While Trump’s policies have so far been characteristically low on detail, there have been a number of freight industry responses based on claims he made during his campaign.

Free trade and protectionism

The Wall Street Journal reports fear in the shipping industry over Trump’s antitrade rhetoric; specifically, his criticism of the North American Free Trade Agreement and the Trans-Pacific Partnership, which are designed to lower tariffs between the US and certain other countries.

In an industry suffering from slow growth, the world’s biggest shipping operators are relying heavily on the US, according to the WSJ. Some have also voiced concern that Trump’s administration will start a trend of protectionist policies that will adversely impact trade and worsen current conditions.

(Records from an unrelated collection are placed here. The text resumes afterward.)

(** A deployment whose allocations cannot be granted their capabilities is reported as
    failed, and its orchestrator is stopped, but it is stored as running. *)
Theorem ungranted_stays_running (env : CreateEnv) (now expiry : Time) e f id f' :
  runDeployment env now expiry e f = (Ok id, f') →
  (Deploy (ce_grants env) (if time_Before now expiry then ce_attempts env else []) (e_orch e)).1 = Err ErrGrantFailed →
  ∃ e', orchestrators f' !! id = Some e' ∧ o_stopped (e_orch e') = true ∧ o_status (e_orch e') = DeploymentStatusRunning.
Proof.
  unfold runDeployment. destruct (Deploy _ _ _) as [[[]|err|] o] eqn:E; simpl; intros [= <- <-] Hg; simplify_eq.
  eexists. simpl. rewrite lookup_insert_eq. split; [done|]. split; [done|]. simpl.
  by apply Deploy_ungranted in E.
Qed.

End restart.

(** ** The store as a map *)

(** C12: The store of deployments implements a map from identifiers to views: a view that
    can be encoded is inserted or replaces the one before, reading looks it up, deleting
    removes it, and all views, or those with a status, are returned each once. *)
Theorem store_refines_map `{Visit : MapVisit} `{Codec : ViewCodec} now v id st s m :
  id ≠ "" → encodes v → stores s m →
  (∃ s', deployment_Upsert true true now v s = (Ok tt, s') ∧ stores s' (<[v_OrchestratorID v := v]> m)) ∧
  deployment_Get true id s = match m !! id with Some v => Ok v | None => Err ErrDepNotFound end ∧
  (∃ s', deployment_Delete true id s = (Ok tt, s') ∧ stores s' (delete id m)) ∧
  ∃ vs, deployment_GetAll true st s = Ok vs ∧ NoDup (map v_OrchestratorID vs) ∧
    ∀ v, v ∈ vs ↔ m !! v_OrchestratorID v = Some v ∧ ∀ x, st = Some x → v_Status v = x.
Proof.
  intros Hid Hv Hst. split; [by apply Upsert_stores|]. split; [by apply Get_stores|].
  split; [by apply Delete_stores|by apply GetAll_stores].
Qed.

Donald Trump's presidency brings a whole lot of uncertainty

Global Trade notes cautious optimism in the air freight industry following 6.1% year-on-year growth in freight volume in September (as reported by IATA), but likewise expresses some trepidation over Trump’s apparent protectionist leanings.

US infrastructure

Jeff Berman at Logistics Management cautiously offers that there may be renewed interest in improving the US’ infrastructure, including highways, bridges and airports—noting that this could be a bipartisan effort. likewise enthuses about the prospect of a funding boost and bipartisan support, also quoting FedEx Freight CEO Michael L. Ducker, who says that infrastructure needs to be “one of the top priorities for the next administration”.

However, the New Republic has its doubts, discussing the possible plans for “public-private partnerships” and the likelihood that private operators will only invest in what they can monetise.

Into the unknown

Much of the response so far has been some variation of the statement, “We just don’t know yet.” Analysts at Nomura cite a lack of specificity, Trump’s lack of experience, his yet-to-be-confirmed cabinet, and the question mark over how Congress will respond to his policies, as causes for this uncertainty.

We won’t know until Trump begins his term in January.